Here's some guidelines to know if you should complain:

- If you heard someone else complaining about this, would it make you feel good?

- Will anyone else care?

- Does this need to be said? By me? Right now?

- Is this complaint creating positive change?

- Can I rephrase my complaint to address the issue positively?

Ideally, none of the things you listed should be complained about. Just stating your annoyance at a situation doesn't do anyone any good, and it's likely everyone else already knows about it, or doesn't care. Instead, try to address the problem at hand with a solution, or accept that you can't address it and move on.


Based on those guidelines, people wouldn't complain at all except few cases of complaining directly to the source of the subject at hand. It feels to me like something between promoting apathy and this: http://markmanson.net/not-giving-a-fuck


Most of the examples of complaints I can think of are situations we want to change but don't know how to, or don't want to face, or can't. So complaining becomes a really useless negative activity; in many ways it's counter-productive.
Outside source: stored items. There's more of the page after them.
Lemma clean_step l : l ≠ [] →
  clean_bytes l = encode_rune (decode_rune l).1 ++ clean_bytes (drop (decode_rune l).2 l).
Proof.
  intros Hl. destruct l as [|a t]; [done|]. unfold clean_bytes at 1. cbn [runes_from].
  pose proof (decode_rune_width (a :: t) Hl) as Hw. destruct (decode_rune (a :: t)) as [r w].
  cbn [fst snd] in *. destruct w as [|w]; [lia|]. cbn [map concat pred drop].
  by rewrite runes_from_skip.
Qed.

(** A rune decoded from [w] bytes is decoded from them whatever follows. *)
Lemma decode_rune_take l r w Y :
  decode_rune l = (r, w) → ¬ (r = RuneError ∧ w = 1%nat) → l ≠ [] →
  decode_rune (take w l ++ Y) = (r, w) ∧ length (take w l) = w.
Proof.
  intros Hd Hne Hl. destruct l as [|a t]; [done|]. cbn [decode_rune] in Hd.
  destruct (byte_of a <? 128) eqn:E1.
  { injection Hd as <- <-. cbn [take app decode_rune]. by rewrite E1. }
  destruct (lead_info (byte_of a)) as [[[n lo] hi]|] eqn:E2; [|injection Hd as <- <-; tauto].
  destruct n as [|[|[|[|[|n]]]]]; try (injection Hd as <- <-; tauto).
  - destruct t as [|a1 t]; [injection Hd as <- <-; tauto|].
    destruct (in_range lo hi (byte_of a1)) eqn:E3; [|injection Hd as <- <-; tauto].
    injection Hd as <- <-. cbn [take app decode_rune length]. by rewrite E1, E2, E3.
  - destruct t as [|a1 [|a2 t]]; try (injection Hd as <- <-; tauto).
    destruct (_ && _) eqn:E3; [|injection Hd as <- <-; tauto].
    injection Hd as <- <-. cbn [take app decode_rune length]. by rewrite E1, E2, E3.
  - destruct t as [|a1 [|a2 [|a3 t]]]; try (injection Hd as <- <-; tauto).
    destruct (_ && _) eqn:E3; [|injection Hd as <- <-; tauto].
    injection Hd as <- <-. cbn [take app decode_rune length]. by rewrite E1, E2, E3.
Qed.

Lemma unquote_ascii a X k :
  (byte_of a <? 128) = true →
  unquote (S k) (escape_byte (byte_of a) ++ X) = ('(s, r) ← unquote k X; Some (a :: s, r)).
Proof.
  destruct a as [[] [] [] [] [] [] [] []]; cbn; intros Hb; try done.
Qed.

Lemma escape_byte_nonempty b : (1 ≤ length (escape_byte b))%nat.
Proof. unfold escape_byte. repeat case_match; simpl; lia. Qed.

Lemma encode_ascii a : (byte_of a <? 128) = true → encode_rune (byte_of a) = [a].
Proof. destruct a as [[] [] [] [] [] [] [] []]; cbn; intros Hb; done. Qed.

Lemma unquote_high a t k :
  (byte_of a <? 128) = false →
  unquote (S k) (a :: t) =
    let '(r, w) := decode_rune (a :: t) in
    ('(s, rest) ← unquote k (drop w (a :: t)); Some (encode_rune r ++ s, rest)).
Proof.
  intros Hb. cbn [unquote]. apply N.ltb_ge in Hb.
  destruct (N.eqb_spec (byte_of a) 34); [lia|]. destruct (N.eqb_spec (byte_of a) 92); [lia|].
  destruct (N.ltb_spec (byte_of a) 32); [lia|]. by destruct (N.ltb_spec (byte_of a) 128); [lia|].
Qed.

Lemma unquote_error k X :
  unquote (S k) (to_bytes "\ufffd" ++ X) =
    ('(s, rest) ← unquote k X; Some (encode_rune RuneError ++ s, rest)).
Proof. reflexivity. Qed.
Lemma unquote_separator r k X :
  ((r =? 8232) || (r =? 8233)) = true →
  unquote (S k) ((to_bytes "\u202" ++ [hex_digit (r mod 16)]) ++ X) =
    ('(s, rest) ← unquote k X; Some (encode_rune r ++ s, rest)).
Proof.
  intros [H%N.eqb_eq|H%N.eqb_eq]%orb_true_iff; subst r; reflexivity.
Qed.

(** One rune of the escaped text. *)
Lemma unquote_rune l k Y :
  l ≠ [] → ∃ e, escape_from 0 l = e ++ escape_from 0 (drop (decode_rune l).2 l) ∧ e ≠ [] ∧
  unquote (S k) (e ++ Y) =
    ('(s, rest) ← unquote k Y; Some (encode_rune (decode_rune l).1 ++ s, rest)).
Proof.
  intros Hl. destruct l as [|a t]; [done|]. cbn [escape_from].
  destruct (byte_of a <? 128) eqn:Hb.
  { exists (escape_byte (byte_of a)). cbn [decode_rune]. rewrite Hb. cbn [fst snd drop].
    split_and!; [done| |by rewrite unquote_ascii, encode_ascii].
    pose proof (escape_byte_nonempty (byte_of a)). destruct (escape_byte _); simpl in *; [lia|done]. }
  pose proof (decode_rune_width (a :: t) Hl) as Hw.
  destruct (decode_rune (a :: t)) as [r w] eqn:Hd. cbn [fst snd] in *.
  destruct w as [|w]; [lia|]. cbn [pred drop]. rewrite (escape_from_skip w).
  eexists. split; [reflexivity|].
  destruct ((r =? RuneError) && (S w =? 1)%nat) eqn:E1.
  { apply andb_true_iff in E1 as [->%N.eqb_eq _]. split; [done|apply unquote_error]. }
  destruct ((r =? 8232) || (r =? 8233)) eqn:E2.
  { split; [by destruct (hex_digit _)|by apply unquote_separator]. }
  split; [done|]. destruct (decode_rune_take (a :: t) r (S w) Y Hd) as [Hdec Hlen]; [|done|].
  { intros [-> [= ->]]. done. }
  cbn [take app] in *. rewrite unquote_high, Hdec by done. cbn [drop].
  injection Hlen as Hlen. replace (drop w (take w t ++ Y)) with Y; [done|].
  rewrite <- Hlen at 1. by rewrite drop_app_length.
Qed.

(** Reading back an escaped string gives its runes, encoded. *)
Lemma unquote_escape n fuel l rest :
  (length l ≤ n)%nat → (length (escape_from 0 l) < fuel)%nat →
  unquote fuel (escape_from 0 l ++ byte_at 34 :: rest) = Some (clean_bytes l, rest).
Proof.
  revert fuel l. induction n as [|n IH]; intros fuel l Hn Hf.
  { destruct l; [|simpl in *; lia]. destruct fuel; [simpl in *; lia|]. done. }
  destruct (decide (l = [])) as [->|Hl]; [destruct fuel; [simpl in *; lia|]; done|].
  destruct fuel as [|k]; [lia|].
  destruct (unquote_rune l k (escape_from 0 (drop (decode_rune l).2 l) ++ byte_at 34 :: rest) Hl)
    as (e & He & Hne & Hun).
  rewrite He, <- app_assoc, Hun. rewrite (clean_step l Hl).
  pose proof (decode_rune_width l Hl) as Hw.
  rewrite (IH k); [done| |].
  - rewrite length_drop. destruct l; [done|]. simpl in *. lia.
  - rewrite He, length_app in Hf. destruct e; [done|]. simpl in Hf. lia.
Qed.

Lemma unquote_quote fuel s rest :
  (length (quote s) ≤ fuel)%nat →
  unquote fuel (escape_from 0 (to_bytes s) ++ byte_at 34 :: rest) =
    Some (clean_bytes (to_bytes s), rest).
Proof.
  intros Hf. apply (unquote_escape (length (to_bytes s))); [done|].
  unfold quote in Hf. rewrite !length_app in Hf. simpl in Hf. lia.
Qed.

(** ** Integers *)

Definition digit_byte (n : N) : ascii := byte_at (48 + n).
Lemma digit_byte_spec n : n < 10 →
  is_digit (byte_of (digit_byte n)) = true ∧ byte_of (digit_byte n) - 48 = n.
Proof.
  intros Hn. assert (n = 0 ∨ n = 1 ∨ n = 2 ∨ n = 3 ∨ n = 4 ∨ n = 5 ∨ n = 6 ∨ n = 7 ∨ n = 8 ∨ n = 9)
    as Hc by lia.
  destruct Hc as [->|[->|[->|[->|[->|[->|[->|[->|[->| ->]]]]]]]]]; split; reflexivity.
Qed.

Lemma digits_value_snoc ds a :
  digits_value (ds ++ [a]) = (n ← digits_value ds;
    if is_digit (byte_of a) then Some (10 * n + (byte_of a - 48)) else None).
Proof. unfold digits_value. by rewrite foldl_snoc. Qed.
I've become an opponent of the phrase and mentality of "not giving a fuck". I would rather give a fuck, in a kind, compassionate way.

And yes, I think most people shouldn't complain, but if there is a complaint, it should definitely be to the source of the subject. Complaining to others is avoidance behavior. "Venting" can be useful sometimes, but without analyzing what the problem is, why it made you upset and how you can address it positively, it's useless.

And i'm definitely not promoting apathy. I'm promoting addressing and resolving conflict. Complaints tend to not be compassionate, caring or empathetic. We should be more of all of that.


Yes. The point is to focus on things that make you happy.